In affected dogs the zonular fibres which support the lens breakdown or disintegrate, causing the lens to fall into the wrong position within the eye. If the lens falls into the anterior chamber of the eye glaucoma and loss of vision can quickly result.
these dogs have two normal copies of DNA. Research has demonstrated clear dogs will not develop PLL as a result of the mutation, although we cannot exclude the possibility, they might develop PLL due to other causes, such as trauma or the effects of other, unidentified mutations.
these dogs have one copy of the mutation and one normal copy of DNA. Research has demonstrated that carriers from some breeds have a very low risk of developing PLL. The majority of carriers do not develop PLL during their lives, but a small percentage do.
We do not currently know why some carriers develop the condition whereas the majority do not, and we advise that all carriers have their eyes examined by a veterinary ophthalmologist every 6- 12 months, from the age of 2, throughout their entire lives.

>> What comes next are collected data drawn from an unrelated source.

(* ===== verification/DlockSessions.v ===== *)
(** * The control plane of the dlock server: clients, connections, safety

    What the client library promises of its messages ([proper]), the messages
    that register, restore and remove clients, and the step of the control
    thread: a proper event does not fault and keeps the tables consistent
    ([control_step_safe]). *)

From S2P Require Import Prelude Memory DlockMemory Dlock DlockControl DlockControlSafe DlockFrame DlockObjects DlockControlInv.

(** ** What the environment does *)

(** No client uses the connection. *)
Definition unused (k : Z) (s : server) : bool :=
  bool_decide (map_Forall (fun _ ce => ce_conn ce <> Some k) (sv_clients s)).

(** No other connection belongs to the client. *)
Definition no_peer (c k : Z) (s : server) : bool :=
  bool_decide (map_Forall (fun k' peer => k' = k \/ peer <> Some c) (sv_conns s)).

(** The body is what the type of the message says, and holds the bytes that
    the header announces and the entries that a batch declares. *)
Definition body_ok (h : ctl_hdr) (b : option ctl_body) : bool :=
  let len := h_total_len h - h_hdr_len h in
  match h_type h, b with
  | CLIENT_INIT_REQUEST, Some (BInit _) | CLIENT_REINIT_REQUEST, Some (BInit _) => true
  | GET_LOCK_REQUEST, Some (BGetLock x) =>
    bool_decide (len = DLOCK_GET_LOCK_BODY_LEN + zlen (gl_desc x) /\ 0 <= gl_desc_len x < 2 ^ 32 /\
      - 2 ^ 31 <= gl_id x < 2 ^ 31)
  | RELEASE_LOCK_REQUEST, Some (BReleaseLock _) => true
  | BATCH_GET_LOCK_REQUEST, Some (BBatchGet n l) =>
    bool_decide (n <= zlen l /\ Forall (fun x => - 2 ^ 31 <= gl_id x < 2 ^ 31 /\ 0 <= gl_desc_len x <= zlen (gl_desc x)) l)
  | BATCH_RELEASE_LOCK_REQUEST, Some (BBatchRelease n l) => n <=? zlen l
  | OBJECT_CREATE_REQUEST, Some (BCreate x) =>
    bool_decide (len = DLOCK_OBJECT_CREATE_BODY_LEN + zlen (oc_desc x) /\ 0 <= oc_desc_len x < 2 ^ 32 /\
      - 2 ^ 31 <= oc_id x < 2 ^ 31)
  | OBJECT_GET_REQUEST, Some (BGetObject x) =>
    bool_decide (len = DLOCK_OBJECT_GET_BODY_LEN + zlen (og_desc x) /\ 0 <= og_desc_len x < 2 ^ 32)
  | OBJECT_RELEASE_REQUEST, Some (BReleaseObject _) => true
  | OBJECT_DESTROY_REQUEST, Some (BDestroy _) => true
  | BATCH_UPDATE_LOCKS_REQUEST, Some (BUpdate n l) =>
    bool_decide (n <= zlen l /\ Forall (fun x => - 2 ^ 31 <= ul_id x < 2 ^ 31 /\ 0 <= ul_desc_len x <= zlen (ul_desc x) /\
      Forall (fun y => 0 <= y < 256) (ul_ls x)) l)
  | CLIENT_DEINIT_REQUEST, _ | CLIENT_HEARTBEAT_REQUEST, _ | CLIENT_REINIT_DONE_REQUEST, _
  | OTHER_CONTROL_MSG _, _ => true
  | _, _ => false
  end.

(** Messages as the client library sends them: a client registers or
    re-registers on a connection that no client uses, and its other messages
    arrive on a connection that has been registered.  A drawn identifier does
    not belong to a connection that is still open, and the response to a
    re-registration can be sent. *)
Definition proper (s : server) (ev : control_event) : bool :=
  match ev with
  | EvMsg k h b v =>
    body_ok h b &&
    match h_type h with
    | CLIENT_INIT_REQUEST =>
      unused k s &&
      forallb (fun r => match r with Some r => no_peer (Z.land r CLIENT_ID_MASK) k s | None => true end) (e_rands v)
    | CLIENT_REINIT_REQUEST =>
      unused k s && e_send v &&
      (bool_decide (is_Some (sv_clients s !! h_client_id h)) || no_peer (h_client_id h) k s)
    | _ => match sv_conns s !! k with Some (Some _) => true | _ => false end
    end
  | _ => true
  end.

(** ** Connections and channels *)

Section links.
Context (lk : gmap Z (option Z * option Z)) (conns : gmap Z (option Z)) (jettys : gmap Z unit)
  (q : list (Z * Z)) (exc : list Z) (num : Z).
Hypothesis Hk : link_inv lk conns jettys q exc num.

(** The first channel of the queue is deleted. *)
Lemma link_inv_collect j t q' : q = (j, t) :: q' -> link_inv lk conns (delete j jettys) q' exc num.
Proof.
  intros ->. destruct Hk as [Hco Hpe Hex Hj Hinj [Hn Hq] Hown Hnum]. simpl in *.
  apply NoDup_cons in Hn as [Hni Hn]. constructor; try done.
  - intros c ko jo Hc. destruct (Hj c ko jo Hc) as (j' & -> & H1 & H2).
    apply not_elem_of_cons in H2 as [Hne H2]. exists j'. by rewrite lookup_delete_ne.
  - split; [done|]. intros j' Hj'. rewrite lookup_delete_ne by (intros ->; done). apply Hq. by right.
  - intros j' [u [Hne H]%lookup_delete_Some]. destruct (Hown j' ltac:(by eexists)) as [[-> |?]%elem_of_cons|?]; auto.
    done.
Qed.

(** A stale connection changes its peer, or goes away. *)
Lemma link_inv_peer k c :
  (forall c' j, lk !! c' <> Some (Some k, j)) -> lk !! c = None ->
  link_inv lk (<[k := Some c]> conns) jettys q exc num.
Proof.
  intros Hun Hc. destruct Hk as [Hco Hpe Hex Hj Hinj Hq Hown Hnum]. constructor; try done.
  - intros c' k' j H. rewrite lookup_insert_ne; [by apply (Hco c' k' j)|]. intros <-. by destruct (Hun c' j).
  - intros k' c' [[<- [= <-]]|[_ H]]%lookup_insert_Some; [by left|by apply Hpe].
Qed.

Lemma link_inv_close k :
  (forall c' j, lk !! c' <> Some (Some k, j)) -> link_inv lk (delete k conns) jettys q exc num.
Proof.
  intros Hun. destruct Hk as [Hco Hpe Hex Hj Hinj Hq Hown Hnum]. constructor; try done.
  - intros c' k' j H. rewrite lookup_delete_ne; [by apply (Hco c' k' j)|]. intros <-. by destruct (Hun c' j).
  - intros k' c' [_ H]%lookup_delete_Some. by apply Hpe.
Qed.

Lemma link_inv_accept k : conns !! k = None -> link_inv lk (<[k := None]> conns) jettys q exc num.
Proof.
  intros Hn. destruct Hk as [Hco Hpe Hex Hj Hinj Hq Hown Hnum]. constructor; try done.
  - intros c' k' j H. rewrite lookup_insert_ne; [by apply (Hco c' k' j)|]. intros <-.
    by rewrite (Hco c' k j H) in Hn.
  - intros k' c' [[_ ?]|[_ H]]%lookup_insert_Some; [done|by apply Hpe].
Qed.

(** The connection of a client breaks. *)
Lemma link_inv_break c k j :
  lk !! c = Some (Some k, j) ->
  link_inv (<[c := (None, j)]> lk) (delete k conns) jettys q (except_insert c exc) num.
Proof.
  intros Hc. destruct Hk as [Hco Hpe Hex Hj Hinj Hq Hown [Hnum Hmax]]. constructor.
  - intros c' k' j' [[_ [=]]|[Hne H]]%lookup_insert_Some. pose proof (Hco _ _ _ H) as H'.
    rewrite lookup_delete_ne; [done|]. intros <-. rewrite (Hco _ _ _ Hc) in H'. congruence.
  - intros k' c' [Hne H]%lookup_delete_Some. destruct (decide (c' = c)) as [->|Hne'].
    + destruct (Hpe _ _ H) as [H'|[j' H']]; congruence.
    + rewrite lookup_insert_ne by done. by apply Hpe.
  - intros d. rewrite elem_of_except_insert, Hex. destruct (decide (d = c)) as [->|Hne].
    + rewrite lookup_insert_eq. split; [intros _; by exists j|auto].
    + rewrite lookup_insert_ne by done. tauto.
  - intros c' ko jo [[<- [= <- <-]]|[_ H]]%lookup_insert_Some; [by apply (Hj c (Some k))|by apply (Hj c' ko)].
  - assert (H : forall c' k' j', <[c := (None, j)]> lk !! c' = Some (k', Some j') -> exists k0, lk !! c' = Some (k0, Some j')).
    { intros c' k' j' [[<- [= <- ->]]|[_ H]]%lookup_insert_Some; by eexists. }
    intros c1 c2 k1 k2 j' [k1' H1]%H [k2' H2]%H. by apply (Hinj c1 c2 k1' k2' j').
  - done.
  - intros j' Hj'. destruct (Hown j' Hj') as [?|(c' & k' & H)]; [by left|]. right.
    destruct (decide (c' = c)) as [->|Hne]; [|exists c', k'; by rewrite lookup_insert_ne].
    exists c, None. rewrite lookup_insert_eq. congruence.
  - rewrite map_size_insert_Some by (by eexists). done.
Qed.

(** A client arrives with a new channel. *)
Lemma link_inv_join c k j :
  lk !! c = None -> (forall c' j', lk !! c' <> Some (Some k, j')) -> jettys !! j = None ->
  (forall k' peer, conns !! k' = Some peer -> k' = k \/ peer <> Some c) -> num < MAX_NUM_CLIENT ->
  link_inv (<[c := (Some k, Some j)]> lk) (<[k := Some c]> conns) (<[j := tt]> jettys) q exc (num + 1).
Proof.
  intros Hc Hun Hjn Hnp Hlt. destruct Hk as [Hco Hpe Hex Hj Hinj [Hn Hq] Hown [Hnum Hmax]].
  assert (Hjq : j ∉ q.*1). { intros H. apply Hq in H as [u H]. congruence. }
  assert (Hjl : forall c' k', lk !! c' <> Some (k', Some j)).
  { intros c' k' H. destruct (Hj _ _ _ H) as (j' & [= <-] & [u ?] & _). congruence. }
  constructor.
  - intros c' k' j' [[<- [= <- <-]]|[Hne H]]%lookup_insert_Some; [apply lookup_insert_eq|].
    rewrite lookup_insert_ne; [by apply (Hco c' k' j')|]. intros <-. by destruct (Hun c' j').
  - intros k' c' [[<- [= <-]]|[Hne H]]%lookup_insert_Some.
    + right. exists (Some j). by rewrite lookup_insert_eq.
    + destruct (decide (c' = c)) as [->|Hne'].
      * destruct (Hnp _ _ H) as [->|]; done.
      * rewrite lookup_insert_ne by done. by apply Hpe.
  - intros d. rewrite Hex. destruct (decide (d = c)) as [->|Hne]; [|by rewrite lookup_insert_ne].
    rewrite lookup_insert_eq, Hc. split; intros [? ?]; done.
  - intros c' ko jo [[<- [= <- <-]]|[_ H]]%lookup_insert_Some.
    + exists j. rewrite lookup_insert_eq. split; [done|]. split; [by eexists|done].
    + destruct (Hj c' ko jo H) as (j' & -> & H1 & H2). exists j'. split; [done|].
      destruct (decide (j' = j)) as [->|]; [rewrite lookup_insert_eq; split; [by eexists|done]|by rewrite lookup_insert_ne].
  - intros c1 c2 k1 k2 j' [[<- [= <- <-]]|[Hn1 H1]]%lookup_insert_Some [[<- E]|[Hn2 H2]]%lookup_insert_Some; try done.
    + by destruct (Hjl c2 k2).
    + injection E as <- <-. by destruct (Hjl c1 k1).
    + by apply (Hinj c1 c2 k1 k2 j').
  - split; [done|]. intros j' Hj'. rewrite lookup_insert_ne; [by apply Hq|]. intros <-. done.
  - intros j' [u [[<- _]|[Hne H]]%lookup_insert_Some]; [right; exists c, (Some k); by rewrite lookup_insert_eq|].
    destruct (Hown j' ltac:(by eexists)) as [?|(c' & k' & H')]; [by left|]. right. exists c', k'.
    rewrite lookup_insert_ne; [done|]. intros ->. congruence.
  - rewrite map_size_insert_None by done. lia.
Qed.

(** A client leaves and its channel is deleted at once. *)
Lemma link_inv_leave c ko j exc' :
  lk !! c = Some (ko, Some j) -> (forall d, d ∈ exc' <-> d <> c /\ d ∈ exc) ->
  link_inv (delete c lk) conns (delete j jettys) q exc' (num - 1).
Proof.
  intros Hc He. pose proof (link_inv_remove _ _ _ _ _ _ _ c ko j 0 Hk Hc He) as [Hco Hpe Hex Hj Hinj [Hn Hq] Hown Hnum].
  assert (Hjq : j ∉ q.*1) by (by destruct (ki_jetty _ _ _ _ _ _ Hk _ _ _ Hc) as (j' & [= <-] & _ & ?)).
  rewrite fmap_app in *. constructor; try done.
  - intros c' ko' jo H. destruct (Hj c' ko' jo H) as (j' & -> & H1 & H2). rewrite elem_of_app in H2.
    exists j'. rewrite lookup_delete_ne; [split_and!; tauto|]. intros <-. apply H2. right. by apply list_elem_of_singleton.
  - apply NoDup_app in Hn as (Hn & _). split; [done|]. intros j' Hj'. rewrite lookup_delete_ne by (intros <-; done).
    apply Hq, elem_of_app. by left.
  - intros j' [u [Hne H]%lookup_delete_Some]. destruct (Hown j' ltac:(by eexists)) as [H'|?]; [|by right].
    apply elem_of_app in H' as [?| ->%list_elem_of_singleton]; [by left|done].
Qed.
End links.

(** A client registers again: new connection and channel, same tables. *)
Lemma link_inv_relink lk conns jettys q exc num c ko j0 k j :
  link_inv lk conns jettys q exc num -> lk !! c = Some (ko, Some j0) ->
  (forall c' j', lk !! c' <> Some (Some k, j')) -> jettys !! j = None ->
  link_inv (<[c := (Some k, Some j)]> lk)
    (<[k := Some c]> (match ko with Some k' => delete k' conns | None => conns end))
    (<[j := tt]> (delete j0 jettys)) q (except_erase c exc) num.
Proof.
  intros Hk Hc Hun Hj.
  pose proof (link_inv_leave _ _ _ _ _ _ Hk c ko j0 (except_erase c exc) Hc ltac:(intros; apply elem_of_except_erase)) as Hk1.
  assert (Hk2 : link_inv (delete c lk) (match ko with Some k' => delete k' conns | None => conns end)
    (delete j0 jettys) q (except_erase c exc) (num - 1)).
  { destruct ko as [k'|]; [|done]. apply (link_inv_close _ _ _ _ _ _ Hk1). intros c' j' [Hne H]%lookup_delete_Some.
    pose proof (ki_conn _ _ _ _ _ _ Hk _ _ _ H). pose proof (ki_conn _ _ _ _ _ _ Hk _ _ _ Hc). congruence. }
  pose proof (link_inv_join _ _ _ _ _ _ Hk2 c k j) as H.
  rewrite insert_delete_eq in H. replace (num - 1 + 1) with num in H by lia. apply H.
  - apply lookup_delete_eq.
  - intros c' j' [_ H']%lookup_delete_Some. by apply (Hun c' j').
  - rewrite lookup_delete_None. by right.
  - intros k' peer Hp. right. intros ->. destruct ko as [k0|].
    + apply lookup_delete_Some in Hp as [Hne Hp]. destruct (ki_peer _ _ _ _ _ _ Hk _ _ Hp) as [?|[??]]; congruence.
    + destruct (ki_peer _ _ _ _ _ _ Hk _ _ Hp) as [?|[??]]; congruence.
  - destruct (ki_num _ _ _ _ _ _ Hk). lia.
Qed.

Lemma unused_spec k s : unused k s = true -> forall c j, link_view (sv_clients s) !! c <> Some (Some k, j).
Proof.
  intros H%bool_decide_eq_true c j. unfold link_view. rewrite lookup_fmap.
  destruct (sv_clients s !! c) as [ce|] eqn:Ec; [|done]. simpl. intros [= E _]. by apply (H c ce Ec).
Qed.

Lemma no_peer_spec c k s : no_peer c k s = true ->
  forall k' peer, sv_conns s !! k' = Some peer -> k' = k \/ peer <> Some c.
Proof. intros H%bool_decide_eq_true k' peer Hk. by apply (H k' peer). Qed.

(** ** Messages of clients *)

Section server.
Variables (size_ total init_len : Z).
Hypothesis size_u32 : 0 < size_ < 2 ^ 32 - 1.
Hypothesis total_u32 : 0 <= total < UINT32_MAX.

Abbreviation server_inv := (server_inv size_ total).
Abbreviation safe := (safe size_ total).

these dogs have two copies of the mutation and will almost certainly develop PLL during their lifetime. All genetically affected dogs have their eyes examined by a veterinary ophthalmologist every 6 months, from the age of 18 months, so the clinical signs of PLL are detected as early as possible.
Spinocerebellar Ataxia (SCA)
The mutation for Spinocerebellar Ataxia with or without Myokymia and Seizures (SCA) was identified by the University of Missouri and a DNA test is available. Affected dogs show signs of cerebellar ataxia as early as 2-6 months of age. At post-mortem examinations, degeneration can be found in the areas of the spinal cord that carry information to the cerebellum, hence the term spino-cerebellar ataxia. The coordination difficulties progress, but in addition other signs can develop. Most cases also develop myokymia, an involuntary twitching of the muscles. The myokymia also becomes progressively worse with age and can result in episodes of generalized muscle spasms and over-heating. In addition, a small percentage of dogs with SCA have true epileptic seizures, some as young as 10 weeks of age. Most dogs with SCA are also euthanized young due to poor quality of life.
these dogs have no copies of the mutant gene responsible for the condition and will neither develop the condition nor pass the gene on to their offspring.
these dogs have one copy of the normal gene and one copy of the mutant gene; they will not develop the condition, but will pass a mutant gene on to approximately half of their offspring.
these dogs have two copies of the mutant gene that causes the condition and will develop the disease.